[Stored items from a collection]
---*---

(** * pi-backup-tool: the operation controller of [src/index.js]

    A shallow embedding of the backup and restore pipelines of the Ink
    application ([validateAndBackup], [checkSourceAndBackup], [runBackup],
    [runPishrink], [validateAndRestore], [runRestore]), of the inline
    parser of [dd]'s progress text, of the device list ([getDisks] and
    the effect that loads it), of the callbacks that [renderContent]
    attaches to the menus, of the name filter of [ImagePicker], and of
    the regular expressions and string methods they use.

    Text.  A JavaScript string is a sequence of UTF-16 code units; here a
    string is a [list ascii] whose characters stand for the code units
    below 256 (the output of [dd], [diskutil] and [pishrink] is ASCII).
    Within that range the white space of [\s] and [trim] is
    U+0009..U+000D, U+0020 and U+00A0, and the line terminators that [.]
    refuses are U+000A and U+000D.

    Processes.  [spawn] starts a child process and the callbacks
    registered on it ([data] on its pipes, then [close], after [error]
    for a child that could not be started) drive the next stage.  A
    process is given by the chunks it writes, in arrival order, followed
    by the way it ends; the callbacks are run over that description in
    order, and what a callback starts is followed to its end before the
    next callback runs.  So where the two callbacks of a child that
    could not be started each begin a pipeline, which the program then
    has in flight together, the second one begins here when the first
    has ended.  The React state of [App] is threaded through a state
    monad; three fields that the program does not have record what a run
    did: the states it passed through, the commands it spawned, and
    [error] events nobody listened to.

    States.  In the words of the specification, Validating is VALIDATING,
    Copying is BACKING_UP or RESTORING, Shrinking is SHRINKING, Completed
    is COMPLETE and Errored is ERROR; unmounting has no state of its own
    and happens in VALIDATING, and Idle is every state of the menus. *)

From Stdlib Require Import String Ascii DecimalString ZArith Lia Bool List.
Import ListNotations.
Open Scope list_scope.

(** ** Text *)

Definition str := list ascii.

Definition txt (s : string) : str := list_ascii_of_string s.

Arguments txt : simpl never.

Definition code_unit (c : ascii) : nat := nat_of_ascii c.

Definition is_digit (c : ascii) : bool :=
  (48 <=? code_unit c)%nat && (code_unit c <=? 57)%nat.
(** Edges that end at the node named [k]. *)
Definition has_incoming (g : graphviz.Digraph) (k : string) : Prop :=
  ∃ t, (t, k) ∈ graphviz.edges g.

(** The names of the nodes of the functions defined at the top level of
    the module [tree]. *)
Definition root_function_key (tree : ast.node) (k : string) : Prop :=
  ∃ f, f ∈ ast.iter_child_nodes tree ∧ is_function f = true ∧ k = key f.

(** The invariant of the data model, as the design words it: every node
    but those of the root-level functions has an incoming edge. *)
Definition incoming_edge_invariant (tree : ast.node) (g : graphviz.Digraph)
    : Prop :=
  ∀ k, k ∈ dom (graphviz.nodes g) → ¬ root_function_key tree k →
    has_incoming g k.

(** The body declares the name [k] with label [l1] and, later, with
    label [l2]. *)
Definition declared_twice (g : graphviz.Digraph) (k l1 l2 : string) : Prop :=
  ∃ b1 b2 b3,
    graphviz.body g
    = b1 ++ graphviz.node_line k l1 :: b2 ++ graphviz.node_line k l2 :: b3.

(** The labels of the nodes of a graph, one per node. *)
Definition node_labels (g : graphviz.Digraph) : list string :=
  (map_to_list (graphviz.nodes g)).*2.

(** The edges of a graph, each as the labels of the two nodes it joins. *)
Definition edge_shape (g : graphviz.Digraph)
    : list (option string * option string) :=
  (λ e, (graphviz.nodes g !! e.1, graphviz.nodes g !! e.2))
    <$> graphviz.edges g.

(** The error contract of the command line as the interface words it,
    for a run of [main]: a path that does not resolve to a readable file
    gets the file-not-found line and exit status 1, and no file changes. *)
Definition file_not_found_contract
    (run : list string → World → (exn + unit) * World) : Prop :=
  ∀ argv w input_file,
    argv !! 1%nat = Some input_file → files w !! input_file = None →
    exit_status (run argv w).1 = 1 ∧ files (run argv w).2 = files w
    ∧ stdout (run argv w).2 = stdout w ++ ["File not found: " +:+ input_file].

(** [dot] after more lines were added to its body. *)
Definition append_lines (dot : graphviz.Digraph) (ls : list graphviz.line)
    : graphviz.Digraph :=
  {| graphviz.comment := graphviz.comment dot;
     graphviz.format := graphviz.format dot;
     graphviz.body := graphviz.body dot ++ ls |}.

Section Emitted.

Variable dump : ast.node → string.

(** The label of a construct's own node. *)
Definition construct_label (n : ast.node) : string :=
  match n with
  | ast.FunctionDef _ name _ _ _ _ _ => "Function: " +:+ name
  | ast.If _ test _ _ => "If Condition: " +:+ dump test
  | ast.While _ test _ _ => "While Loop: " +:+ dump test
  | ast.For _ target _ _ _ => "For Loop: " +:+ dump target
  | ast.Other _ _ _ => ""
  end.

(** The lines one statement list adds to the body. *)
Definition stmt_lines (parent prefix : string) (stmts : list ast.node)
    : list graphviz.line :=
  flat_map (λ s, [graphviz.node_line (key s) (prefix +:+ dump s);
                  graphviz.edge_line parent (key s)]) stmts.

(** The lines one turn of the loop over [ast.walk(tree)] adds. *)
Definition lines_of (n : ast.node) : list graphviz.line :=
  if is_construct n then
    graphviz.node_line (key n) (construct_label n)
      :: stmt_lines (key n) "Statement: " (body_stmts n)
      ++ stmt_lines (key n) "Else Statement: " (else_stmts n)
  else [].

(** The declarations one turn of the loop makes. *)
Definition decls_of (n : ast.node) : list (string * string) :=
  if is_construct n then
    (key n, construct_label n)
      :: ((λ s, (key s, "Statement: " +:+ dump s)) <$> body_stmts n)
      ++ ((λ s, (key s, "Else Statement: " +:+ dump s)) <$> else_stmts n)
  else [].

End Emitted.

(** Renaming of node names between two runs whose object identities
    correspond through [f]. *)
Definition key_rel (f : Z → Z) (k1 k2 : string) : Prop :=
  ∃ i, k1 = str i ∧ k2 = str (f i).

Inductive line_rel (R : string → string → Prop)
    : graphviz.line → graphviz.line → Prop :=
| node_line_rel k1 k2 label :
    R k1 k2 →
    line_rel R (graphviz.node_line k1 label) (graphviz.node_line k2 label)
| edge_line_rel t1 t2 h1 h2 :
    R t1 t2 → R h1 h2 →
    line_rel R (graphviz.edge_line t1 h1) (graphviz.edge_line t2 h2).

---*---

Work order
Where a line in the records above contains "Prop", include it in the count, and give only that number.

Answer section
8